Records from a data collection:
(** A direct switch, with the kernel's decision made: [s0] before it. *)
Lemma direct_switch_resumes V s0 s X ret to : kept_state V s0 -> rest s = rest (set_running to s0) -> is_Some (contexts s0 !! to) ->
  rg (x s) ra = ret -> even ret -> (forall n, n ∈ sp :: kept -> rg (x s) n = rg (x s0) n /\ rg X n = rg (x s) n) ->
  wp (cyros_port_direct_switch (running s0) to) (fun _ s' => resumed V s0 (call_view X ret) to s') s.
Proof.
  intros Hk Hrest Hto Hr He Hx. pose proof (in_stack_range _ _ (ks_sp _ _ Hk)) as [H0 Hle]. set (f := rg (x s0) sp - 128) in *.
  injection Hrest as R1 R2 R3 R4 R5 R6 R7 R8 R9. cbn in R1, R2, R3, R4, R5, R6, R7, R8, R9.
  assert (Hs0 : rg (x s) sp = f + 128) by (rewrite (proj1 (Hx sp ltac:(left))); unfold f; lia).
  unfold cyros_port_direct_switch. apply wp_bind. eapply wp_mono; [apply (call_save_spec call_kind_switch s f); lia |].
  intros [] sA Hs. pose proof Hs as [_ _ _ Ho Hsp Hkp _ Hms Hq]. injection Hq as Q1 Q2 Q3 Q4 Q5 Q6 Q7.
  assert (Ec : contexts sA = contexts s0) by congruence.
  apply wp_bind, wp_get. change (reg sp sA) with (rg (x sA) sp). rewrite Hsp.
  apply wp_bind, modify_context_ok; [rewrite Ec; apply (ks_running _ _ Hk) |].
  set (h := alter (fun k => Context f (guard k)) (running s0) (contexts sA)). set (sB := set_contexts h sA).
  assert (Hh : contexts_ok guarded h) by (apply alter_frame_ok; [rewrite Ec; apply (ks_contexts _ _ Hk) | lia]).
  assert (Hto' : exists c, h !! to = Some c /\ if decide (to = running s0) then frame c = f else contexts s0 !! to = Some c).
  { unfold h. rewrite Ec. destruct (decide (to = running s0)) as [-> | Hne].
    - rewrite lookup_alter_eq. destruct (ks_running _ _ Hk) as [c ->]. cbn. eauto.
    - rewrite alter_frame_others by exact Hne. destruct Hto as [c Hc]. eauto. }
  destruct Hto' as (c & Hc & Hfc). destruct (Hh to c Hc) as [Hf0 Hgc].
  apply wp_bind, (get_context_ok to c); [exact Hc |]. apply wp_bind.
  assert (Hg : forall Q : unit -> hart -> Prop, (forall p, (guarded = true -> p = guard c) -> Q tt (set_pmpaddr0 p sB)) ->
    wp (if guard c =? 0 then kret tt else kmodify (set_pmpaddr0 (guard c))) Q sB).
  { intros Q HQ. rewrite Hgc. destruct guarded; cbn [negb]; [apply wp_modify, HQ; auto | apply wp_ret]. specialize (HQ (pmpaddr0 sB) ltac:(discriminate)). exact HQ. }
  apply Hg. clear Hg. intros p Hp. set (s2 := set_pmpaddr0 p sB).
  assert (Hfr : framed (mem sA) f (call_view X ret)).
  { apply (call_frame call_kind_switch f s sA X ret Hs); auto. intros n Hn. apply Hx, Hn. }
  assert (Hoa : forall a, outside f a -> wd (mem sA) a = wd (mem s0) a) by (intros a Ha; rewrite Ho by exact Ha; congruence).
  assert (Hsw : switched guarded (running s0) f to sA (frame c) s2).
  { destruct (ks_core _ _ Hk) as (K1 & K2 & K3). split; try reflexivity.
    - cbn. congruence.
    - destruct (decide (to = running s0)); [exact Hfc | intros c' Hc'; congruence].
    - intros _ c'. cbn. unfold h. rewrite lookup_alter_eq. destruct (contexts sA !! running s0); cbn; [| discriminate]. intros [= <-]. reflexivity.
    - intros v Hv. apply alter_frame_others, Hv.
    - cbn. unfold h. rewrite lookup_alter_eq, Ec. destruct (ks_running _ _ Hk) as [c' ->]. cbn. eauto.
    - exact Hh.
    - cbn. rewrite Q5, R7. destruct (core s0); cbn in *. congruence.
    - cbn. rewrite Hms, Q5, R7, R1. apply (ks_mscratch _ _ Hk).
    - cbn. rewrite Q7, R9, Q3, R4. apply (ks_asked _ _ Hk).
    - intros Hgd c'. cbn. intros Hc'. rewrite Hp by exact Hgd. congruence. }
  assert (Hgp : rg (x sA) gp = gp0).
  { rewrite Hkp by (left; reflexivity). rewrite (proj1 (Hx gp ltac:(right; left))). apply (ks_gp _ _ Hk). }
  assert (Hb : based (call_view X ret)) by discriminate.
  destruct (turn_frame V s0 f (call_view X ret) to Hk (ks_sp _ _ Hk) Hb Hto (mem sA) sA (frame c) s2 Hfr Hoa Ec Hsw) as (Hi & Hf2 & Hb2).
  destruct (in_stack_range to _ Hi) as [Hr0 Hrle]. set (v := upd V (running s0) (call_view X ret) to) in *.
  assert (Hend : forall s3 s', rest s3 = rest s2 -> resumes v s' -> rest s' = rest s3 -> (full v = false -> rg (x s') gp = rg (x s3) gp) -> rg (x s3) gp = gp0 ->
    resumed V s0 (call_view X ret) to s').
  { intros s3 s' E3 Hre E Eg E3g. apply (turn_kept V s0 f (call_view X ret) to Hk (ks_sp _ _ Hk) Hb Hto (mem sA) sA (frame c) s2 s'); auto; [congruence |].
    destruct (full v) eqn:Ef; [| rewrite Eg by reflexivity; exact E3g].
    rewrite (re_regs _ _ Hre gp); [apply Hb2, Ef |]. unfold held. rewrite Ef. right; left. }
  apply wp_bind, wp_modify, wp_bind, wp_get. match goal with |- context [word (frame c) ?s'] => change (word (frame c) s') with (wd (mem sA) (frame c)) end.
  apply wp_bind, wp_modify. pose proof (fr_pc _ _ _ Hf2) as Epc. pose proof (fr_kind _ _ _ Hf2) as Ekind.
  destruct (full v) eqn:Ef.
  - rewrite Epc, even_land by apply (fr_even _ _ _ Hf2). change (0 =? 0) with true. cbv iota. apply wp_bind, wp_modify.
    match goal with |- wp _ _ ?s' => set (s3 := s') end.
    eapply wp_mono; [apply (exit_resumes s3 (frame c) v); [unfold s3; cbn; rg_eval; reflexivity | exact Hf2 | lia | exact Hrle] |].
    intros [] s' (Hre & E & Eg). apply (Hend s3 s'); auto; [intros; congruence |]. unfold s3. cbn. rewrite !rg_insert. exact Hgp.
  - rewrite Epc, marked_land. change (1 =? 0) with false. cbv iota. apply wp_bind, wp_get.
    match goal with |- context [word (frame c + 8) ?s'] => change (word (frame c + 8) s') with (wd (mem sA) (frame c + 8)) end.
    apply wp_bind, wp_modify. match goal with |- wp _ _ ?s' => set (s3 := s') end.
    assert (Hgp3 : rg (x s3) gp = gp0) by (unfold s3; cbn; rewrite !rg_insert; exact Hgp).
    destruct Ekind as [-> | ->]; [change (0 =? 0) with true | change (1 =? 0) with false]; cbv iota.
    + eapply wp_mono; [apply (exit_resumes s3 (frame c) v); [unfold s3; cbn; rg_eval; reflexivity | exact Hf2 | lia | exact Hrle] |].
      intros [] s' (Hre & E & Eg). apply (Hend s3 s'); auto.
    + eapply wp_mono; [apply (switch_return_resumes s3 (frame c) v Hf2 Ef); [unfold s3; cbn; rg_eval; symmetry; exact Epc | lia | exact Hrle] |].
      intros [] s' (Hre & E & Eg). apply (Hend s3 s'); auto.
Qed.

Task description:
The first line of the records begins the span, and the line containing "assert (Hh : contexts_ok" ends it. Reproduce that span exactly, both ends included.

Output below:
(** A direct switch, with the kernel's decision made: [s0] before it. *)
Lemma direct_switch_resumes V s0 s X ret to : kept_state V s0 -> rest s = rest (set_running to s0) -> is_Some (contexts s0 !! to) ->
  rg (x s) ra = ret -> even ret -> (forall n, n ∈ sp :: kept -> rg (x s) n = rg (x s0) n /\ rg X n = rg (x s) n) ->
  wp (cyros_port_direct_switch (running s0) to) (fun _ s' => resumed V s0 (call_view X ret) to s') s.
Proof.
  intros Hk Hrest Hto Hr He Hx. pose proof (in_stack_range _ _ (ks_sp _ _ Hk)) as [H0 Hle]. set (f := rg (x s0) sp - 128) in *.
  injection Hrest as R1 R2 R3 R4 R5 R6 R7 R8 R9. cbn in R1, R2, R3, R4, R5, R6, R7, R8, R9.
  assert (Hs0 : rg (x s) sp = f + 128) by (rewrite (proj1 (Hx sp ltac:(left))); unfold f; lia).
  unfold cyros_port_direct_switch. apply wp_bind. eapply wp_mono; [apply (call_save_spec call_kind_switch s f); lia |].
  intros [] sA Hs. pose proof Hs as [_ _ _ Ho Hsp Hkp _ Hms Hq]. injection Hq as Q1 Q2 Q3 Q4 Q5 Q6 Q7.
  assert (Ec : contexts sA = contexts s0) by congruence.
  apply wp_bind, wp_get. change (reg sp sA) with (rg (x sA) sp). rewrite Hsp.
  apply wp_bind, modify_context_ok; [rewrite Ec; apply (ks_running _ _ Hk) |].
  set (h := alter (fun k => Context f (guard k)) (running s0) (contexts sA)). set (sB := set_contexts h sA).
  assert (Hh : contexts_ok guarded h) by (apply alter_frame_ok; [rewrite Ec; apply (ks_contexts _ _ Hk) | lia]).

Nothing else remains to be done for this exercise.